TASK INSTRUCTIONS
Repeat each record word for word. Leave nothing out.
:: INPUT ::
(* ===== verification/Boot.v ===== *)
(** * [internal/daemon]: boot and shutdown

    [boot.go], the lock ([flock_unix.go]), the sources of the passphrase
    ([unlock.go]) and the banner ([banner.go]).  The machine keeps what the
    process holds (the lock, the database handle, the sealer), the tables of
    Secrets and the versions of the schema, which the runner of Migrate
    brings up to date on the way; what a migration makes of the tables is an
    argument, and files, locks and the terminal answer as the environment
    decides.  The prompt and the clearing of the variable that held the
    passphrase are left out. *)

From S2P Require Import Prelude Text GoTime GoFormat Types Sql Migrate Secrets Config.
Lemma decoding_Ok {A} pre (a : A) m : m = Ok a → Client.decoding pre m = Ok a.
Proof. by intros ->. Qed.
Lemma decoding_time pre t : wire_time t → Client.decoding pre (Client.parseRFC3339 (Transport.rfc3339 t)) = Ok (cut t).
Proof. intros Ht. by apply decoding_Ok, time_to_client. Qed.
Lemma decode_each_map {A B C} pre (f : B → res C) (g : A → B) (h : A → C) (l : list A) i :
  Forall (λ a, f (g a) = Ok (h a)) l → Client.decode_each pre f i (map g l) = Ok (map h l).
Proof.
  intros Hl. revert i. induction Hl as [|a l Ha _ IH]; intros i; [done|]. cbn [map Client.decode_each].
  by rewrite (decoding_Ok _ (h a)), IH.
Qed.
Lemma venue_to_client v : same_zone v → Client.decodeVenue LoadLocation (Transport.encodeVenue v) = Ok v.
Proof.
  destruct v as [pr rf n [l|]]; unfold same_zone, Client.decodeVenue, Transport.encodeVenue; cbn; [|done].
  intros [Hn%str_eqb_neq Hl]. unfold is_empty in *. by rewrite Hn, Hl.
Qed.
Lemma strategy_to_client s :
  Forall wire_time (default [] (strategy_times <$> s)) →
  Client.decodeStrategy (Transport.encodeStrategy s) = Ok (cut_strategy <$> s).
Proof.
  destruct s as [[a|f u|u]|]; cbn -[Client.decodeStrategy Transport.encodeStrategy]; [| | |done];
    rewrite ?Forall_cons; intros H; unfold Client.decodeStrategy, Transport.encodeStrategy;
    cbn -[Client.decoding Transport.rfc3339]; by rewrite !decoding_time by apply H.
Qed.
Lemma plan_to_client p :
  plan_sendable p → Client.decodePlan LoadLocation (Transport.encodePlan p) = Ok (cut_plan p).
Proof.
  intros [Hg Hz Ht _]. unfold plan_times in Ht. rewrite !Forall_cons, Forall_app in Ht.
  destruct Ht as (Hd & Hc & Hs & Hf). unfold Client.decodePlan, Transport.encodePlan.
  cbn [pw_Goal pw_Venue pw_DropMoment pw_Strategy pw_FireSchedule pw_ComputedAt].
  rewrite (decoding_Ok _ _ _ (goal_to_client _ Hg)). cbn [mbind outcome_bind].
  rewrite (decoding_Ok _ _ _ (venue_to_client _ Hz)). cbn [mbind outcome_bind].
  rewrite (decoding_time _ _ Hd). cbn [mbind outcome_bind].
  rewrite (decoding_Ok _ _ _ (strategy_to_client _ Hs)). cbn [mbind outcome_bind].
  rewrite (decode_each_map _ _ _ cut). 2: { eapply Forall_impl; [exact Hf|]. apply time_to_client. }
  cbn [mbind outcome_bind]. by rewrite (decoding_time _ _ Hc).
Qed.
:::
YOUR SOLUTION
(* ===== verification/Boot.v ===== *)
(** * [internal/daemon]: boot and shutdown

    [boot.go], the lock ([flock_unix.go]), the sources of the passphrase
    ([unlock.go]) and the banner ([banner.go]).  The machine keeps what the
    process holds (the lock, the database handle, the sealer), the tables of
    Secrets and the versions of the schema, which the runner of Migrate
    brings up to date on the way; what a migration makes of the tables is an
    argument, and files, locks and the terminal answer as the environment
    decides.  The prompt and the clearing of the variable that held the
    passphrase are left out. *)

From S2P Require Import Prelude Text GoTime GoFormat Types Sql Migrate Secrets Config.
Lemma decoding_Ok {A} pre (a : A) m : m = Ok a → Client.decoding pre m = Ok a.
Proof. by intros ->. Qed.
Lemma decoding_time pre t : wire_time t → Client.decoding pre (Client.parseRFC3339 (Transport.rfc3339 t)) = Ok (cut t).
Proof. intros Ht. by apply decoding_Ok, time_to_client. Qed.
Lemma decode_each_map {A B C} pre (f : B → res C) (g : A → B) (h : A → C) (l : list A) i :
  Forall (λ a, f (g a) = Ok (h a)) l → Client.decode_each pre f i (map g l) = Ok (map h l).
Proof.
  intros Hl. revert i. induction Hl as [|a l Ha _ IH]; intros i; [done|]. cbn [map Client.decode_each].
  by rewrite (decoding_Ok _ (h a)), IH.
Qed.
Lemma venue_to_client v : same_zone v → Client.decodeVenue LoadLocation (Transport.encodeVenue v) = Ok v.
Proof.
  destruct v as [pr rf n [l|]]; unfold same_zone, Client.decodeVenue, Transport.encodeVenue; cbn; [|done].
  intros [Hn%str_eqb_neq Hl]. unfold is_empty in *. by rewrite Hn, Hl.
Qed.
Lemma strategy_to_client s :
  Forall wire_time (default [] (strategy_times <$> s)) →
  Client.decodeStrategy (Transport.encodeStrategy s) = Ok (cut_strategy <$> s).
Proof.
  destruct s as [[a|f u|u]|]; cbn -[Client.decodeStrategy Transport.encodeStrategy]; [| | |done];
    rewrite ?Forall_cons; intros H; unfold Client.decodeStrategy, Transport.encodeStrategy;
    cbn -[Client.decoding Transport.rfc3339]; by rewrite !decoding_time by apply H.
Qed.
Lemma plan_to_client p :
  plan_sendable p → Client.decodePlan LoadLocation (Transport.encodePlan p) = Ok (cut_plan p).
Proof.
  intros [Hg Hz Ht _]. unfold plan_times in Ht. rewrite !Forall_cons, Forall_app in Ht.
  destruct Ht as (Hd & Hc & Hs & Hf). unfold Client.decodePlan, Transport.encodePlan.
  cbn [pw_Goal pw_Venue pw_DropMoment pw_Strategy pw_FireSchedule pw_ComputedAt].
  rewrite (decoding_Ok _ _ _ (goal_to_client _ Hg)). cbn [mbind outcome_bind].
  rewrite (decoding_Ok _ _ _ (venue_to_client _ Hz)). cbn [mbind outcome_bind].
  rewrite (decoding_time _ _ Hd). cbn [mbind outcome_bind].
  rewrite (decoding_Ok _ _ _ (strategy_to_client _ Hs)). cbn [mbind outcome_bind].
  rewrite (decode_each_map _ _ _ cut). 2: { eapply Forall_impl; [exact Hf|]. apply time_to_client. }
  cbn [mbind outcome_bind]. by rewrite (decoding_time _ _ Hc).
Qed.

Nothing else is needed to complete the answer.